(* ===== verification/Identifiers.v ===== *)
(** * Identifiers as text

    Commands and stored documents carry identifiers as text, written by [str] and read
    by [UUID].  [UUID] is modelled on the texts it documents: hexadecimal digits of
    either case, with the [urn:] and [uuid:] prefixes, braces and hyphens it ignores; the
    underscores that [int] accepts between digits are refused here. *)

From stdpp Require Import base list strings.
From Stdlib Require Import NArith Lia Ascii String.
From S2P Require Import Prelude Python.

#[local] Open Scope string_scope.

(** [s.replace(pat, "")]; [skip] characters of a match are left out. *)
Fixpoint remove_text (pat : string) (skip : nat) (s : string) : string :=
  match s with
  | EmptyString => EmptyString
  | String c s' => match skip with
                   | S k => remove_text pat k s'
                   | O => if String.prefix pat s then remove_text pat (String.length pat - 1) s'
                          else String c (remove_text pat 0 s')
                   end
  end.

(** [s.strip("{}")] *)
Definition is_brace (c : ascii) : bool := ((byte_val c =? 123) || (byte_val c =? 125))%N.
Fixpoint lstrip_braces (s : string) : string :=
  match s with String c s' => if is_brace c then lstrip_braces s' else s | EmptyString => EmptyString end.
Fixpoint rstrip_braces (s : string) : string :=
  match s with
  | String c s' => let rest := rstrip_braces s' in
                   if is_empty rest && is_brace c then EmptyString else String c rest
  | EmptyString => EmptyString
  end.
Definition strip_braces (s : string) : string := rstrip_braces (lstrip_braces s).

(** [s.replace("-", "")] *)
Fixpoint drop_hyphens (s : string) : string :=
  match s with
  | EmptyString => EmptyString
  | String c s => if (byte_val c =? 45)%N then drop_hyphens s else String c (drop_hyphens s)
  end.

Definition hex_value (c : ascii) : option N :=
  let n := byte_val c in
  if ((48 <=? n) && (n <=? 57))%N then Some (n - 48)%N
  else if ((97 <=? n) && (n <=? 102))%N then Some (n - 87)%N
  else if ((65 <=? n) && (n <=? 70))%N then Some (n - 55)%N
  else None.

(** [int(s, 16)] on digits; [acc] is the value of the digits read. *)
Fixpoint read_hex (acc : N) (s : string) : option N :=
  match s with
  | EmptyString => Some acc
  | String c s => v ← hex_value c; read_hex (16 * acc + v)%N s
  end.

(** [UUID(text)] *)
Definition parse_uuid (text : string) : result UUID :=
  let digits := drop_hyphens (strip_braces (remove_text "uuid:" 0 (remove_text "urn:" 0 text))) in
  _ ← raise_if (negb (py_len digits =? 32)%nat) ValueError "badly formed hexadecimal UUID string";
  match read_hex 0 digits with
  | Some n => Ok (uuid n)
  | None => raise ValueError "invalid literal for int() with base 16"
  end.

(** [tuple(UUID(value) for value in values)] *)
Fixpoint parse_uuids (texts : list string) : result (list UUID) :=
  match texts with
  | [] => Ok []
  | t :: texts => u ← parse_uuid t; us ← parse_uuids texts; Ok (u :: us)
  end.

(** ** Reading what was written *)

Lemma str_app_assoc (s t u : string) : (s +:+ t) +:+ u = s +:+ (t +:+ u).
Proof. induction s as [|c s IH]; [done|].
  change (String c ((s +:+ t) +:+ u) = String c (s +:+ (t +:+ u))). by rewrite IH.
Qed.

Lemma hex_digits_app k n acc : hex_digits k n acc = hex_digits k n "" +:+ acc.
Proof.
  revert n acc. induction k as [|k IH]; intros n acc; cbn [hex_digits]; [done|].
  rewrite IH, (IH _ (String _ "")).
  rewrite str_app_assoc. done.
Qed.

Lemma hex_digits_add j k n acc : hex_digits (k + j) n acc = hex_digits j (n / 16 ^ N.of_nat k) (hex_digits k n acc).
Proof.
  revert n acc. induction k as [|k IH]; intros n acc; cbn [hex_digits Nat.add].
  - by rewrite N.div_1_r.
  - rewrite IH, Nat2N.inj_succ, N.pow_succ_r', N.Div0.div_div. done.
Qed.

(** A property of hexadecimal digits holds of every character that is written. *)
Lemma hex_digits_all (p : ascii → bool) k n acc :
  (∀ m, (m < 16)%N → p (hex_digit m) = true) → all_chars p acc = true → all_chars p (hex_digits k n acc) = true.
Proof.
  intros Hp. revert n acc. induction k as [|k IH]; intros n acc Ha; cbn; [done|]. apply IH. cbn.
  rewrite Hp, Ha; [done|]. by apply N.mod_lt.
Qed.

Lemma below_16 (P : N → Prop) :
  P 0%N → P 1%N → P 2%N → P 3%N → P 4%N → P 5%N → P 6%N → P 7%N → P 8%N → P 9%N → P 10%N → P 11%N → P 12%N
  → P 13%N → P 14%N → P 15%N → ∀ m, (m < 16)%N → P m.
Proof.
  intros. destruct m as [|m]; [done|]. do 4 (destruct m as [m|m|]; try done; try (exfalso; lia)).
Qed.

Lemma hex_value_digit m : (m < 16)%N → hex_value (hex_digit m) = Some m.
Proof. revert m. by apply below_16. Qed.

Lemma read_hex_digits k n acc rest :
  read_hex acc (hex_digits k n rest) = read_hex (16 ^ N.of_nat k * acc + n mod 16 ^ N.of_nat k) rest.
Proof.
  revert n rest acc. induction k as [|k IH]; intros n rest acc; cbn [hex_digits].
  - rewrite N.pow_0_r, N.mod_1_r. f_equal. lia.
  - rewrite IH. cbn [read_hex]. rewrite hex_value_digit by (by apply N.mod_lt). cbn.
    f_equal. rewrite Nat2N.inj_succ, N.pow_succ_r'. rewrite N.Div0.mod_mul_r. lia.
Qed.

Lemma read_hex_app acc s t : read_hex acc (s +:+ t) = (v ← read_hex acc s; read_hex v t).
Proof.
  revert acc. induction s as [|c s IH]; intros acc; [done|]. change (String c s +:+ t) with (String c (s +:+ t)).
  cbn [read_hex]. destruct (hex_value c) as [v|]; cbn; [apply IH|done].
Qed.

(** Nothing of an identifier is a prefix, a brace or more than a hyphen. *)
Definition plain (c : ascii) : bool :=
  negb (byte_val c =? 117)%N && negb (is_brace c).
Definition is_digit (c : ascii) : bool := plain c && negb (byte_val c =? 45)%N.

Lemma all_chars_app p s t : all_chars p (s +:+ t) = all_chars p s && all_chars p t.
Proof.
  induction s as [|c s IH]; [done|]. change (String c s +:+ t) with (String c (s +:+ t)). cbn [all_chars].
  by rewrite IH, andb_assoc.
Qed.

Lemma hex_digits_digit k n : all_chars is_digit (hex_digits k n "") = true.
Proof. apply hex_digits_all; [|done]. by apply below_16. Qed.
Lemma all_chars_mono (p q : ascii → bool) s : (∀ c, p c = true → q c = true) → all_chars p s = true → all_chars q s = true.
Proof.
  intros Hpq. induction s as [|c s IH]; cbn; [done|]. rewrite !andb_true_iff. intros [Hc Hs]. auto.
Qed.
Lemma hex_digits_plain k n : all_chars plain (hex_digits k n "") = true.
Proof.
  eapply all_chars_mono; [|apply hex_digits_digit]. intros c. unfold is_digit. by intros [? _]%andb_true_iff.
Qed.

Lemma str_uuid_plain u : all_chars plain (str_uuid u) = true.
Proof. unfold str_uuid. cbv zeta. rewrite !all_chars_app, !hex_digits_plain. done. Qed.

Lemma remove_text_plain p pat s :
  (byte_val p =? 117)%N = true → all_chars plain s = true → remove_text (String p pat) 0 s = s.
Proof.
  intros Hp. induction s as [|c s IH]; [done|]. cbn [all_chars]. rewrite andb_true_iff. intros [Hc Hs].
  cbn [remove_text String.prefix]. destruct (ascii_dec p c) as [<-|Hne].
  - unfold plain in Hc. by rewrite Hp in Hc.
  - by rewrite IH.
Qed.

Lemma lstrip_braces_plain s : all_chars plain s = true → lstrip_braces s = s.
Proof.
  destruct s as [|c s]; [done|]. cbn. rewrite andb_true_iff. intros [Hc _]. unfold plain in Hc.
  apply andb_true_iff in Hc as [_ Hc%negb_true_iff]. by rewrite Hc.
Qed.

Lemma rstrip_braces_plain s : all_chars plain s = true → rstrip_braces s = s.
Proof.
  induction s as [|c s IH]; [done|]. cbn [all_chars rstrip_braces]. rewrite andb_true_iff. intros [Hc Hs].
  rewrite IH by done. unfold plain in Hc. apply andb_true_iff in Hc as [_ Hc%negb_true_iff].
  by rewrite Hc, andb_false_r.
Qed.

Lemma drop_hyphens_app s t : drop_hyphens (s +:+ t) = drop_hyphens s +:+ drop_hyphens t.
Proof.
  induction s as [|c s IH]; [done|]. change (String c s +:+ t) with (String c (s +:+ t)). cbn [drop_hyphens].
  by destruct (_ =? _)%N; rewrite IH.
Qed.
Lemma drop_hyphens_digits s : all_chars is_digit s = true → drop_hyphens s = s.
Proof.
  induction s as [|c s IH]; [done|]. cbn [all_chars drop_hyphens]. rewrite andb_true_iff. intros [Hc Hs].
  unfold is_digit in Hc. apply andb_true_iff in Hc as [_ Hc%negb_true_iff]. by rewrite Hc, IH.
Qed.

Lemma hex_digits_split m j k n :
  m = (k + j)%nat → hex_digits m n "" = hex_digits j (n / 16 ^ N.of_nat k) "" +:+ hex_digits k n "".
Proof. intros ->. by rewrite hex_digits_add, hex_digits_app. Qed.

(** The digits of an identifier without its hyphens. *)
Lemma str_uuid_digits u : drop_hyphens (str_uuid u) = hex_digits 32 (uuid_int u) "".
Proof.
  unfold str_uuid. cbv zeta. rewrite !drop_hyphens_app.
  repeat rewrite (drop_hyphens_digits (hex_digits _ _ _)) by apply hex_digits_digit.
  change (drop_hyphens "-") with "". generalize (uuid_int u). intros n.
  transitivity (hex_digits 8 (n / 16 ^ 24) "" +:+ hex_digits 4 (n / 16 ^ 20) "" +:+ hex_digits 4 (n / 16 ^ 16) ""
    +:+ hex_digits 4 (n / 16 ^ 12) "" +:+ hex_digits 12 n ""); [reflexivity|].
  rewrite (hex_digits_split 32 20 12 n), (hex_digits_split 20 16 4), (hex_digits_split 16 12 4), (hex_digits_split 12 8 4 (_ / _)) by done.
  rewrite !N.Div0.div_div, !str_app_assoc.
  reflexivity.
Qed.

Lemma hex_digits_len k n acc : py_len (hex_digits k n acc) = (k + py_len acc)%nat.
Proof.
  revert n acc. induction k as [|k IH]; intros n acc; [done|]. cbn [hex_digits]. rewrite IH. cbn [py_len].
  assert (∀ m, (m < 16)%N → is_continuation (hex_digit m) = false) as Hc by (by apply below_16).
  rewrite Hc by (by apply N.mod_lt). lia.
Qed.

(** An identifier is read back from its text. *)
Lemma parse_str_uuid u : (uuid_int u < 2 ^ 128)%N → parse_uuid (str_uuid u) = Ok u.
Proof.
  intros Hu. unfold parse_uuid, strip_braces. cbv zeta. pose proof (str_uuid_plain u) as Hp.
  rewrite (remove_text_plain _ "rn:"), (remove_text_plain _ "uid:"), lstrip_braces_plain, rstrip_braces_plain by done.
  rewrite str_uuid_digits, hex_digits_len. cbn [py_len].
  rewrite read_hex_digits. cbn [read_hex mbind result_bind raise_if negb Nat.eqb Nat.add].
  rewrite N.mod_small by done. f_equal. destruct u as [n]. done.
Qed.

Lemma parse_str_uuids us : Forall (λ u, (uuid_int u < 2 ^ 128)%N) us → parse_uuids (str_uuid <$> us) = Ok us.
Proof. induction 1 as [|u us Hu _ IH]; [done|]. cbn [fmap list_fmap parse_uuids]. by rewrite parse_str_uuid, IH. Qed.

-*-

If a line of the data holds the string "Fixpoint", list it.

Fixpoint remove_text (pat : string) (skip : nat) (s : string) : string :=
Fixpoint lstrip_braces (s : string) : string :=
Fixpoint rstrip_braces (s : string) : string :=
Fixpoint drop_hyphens (s : string) : string :=
Fixpoint read_hex (acc : N) (s : string) : option N :=
Fixpoint parse_uuids (texts : list string) : result (list UUID) :=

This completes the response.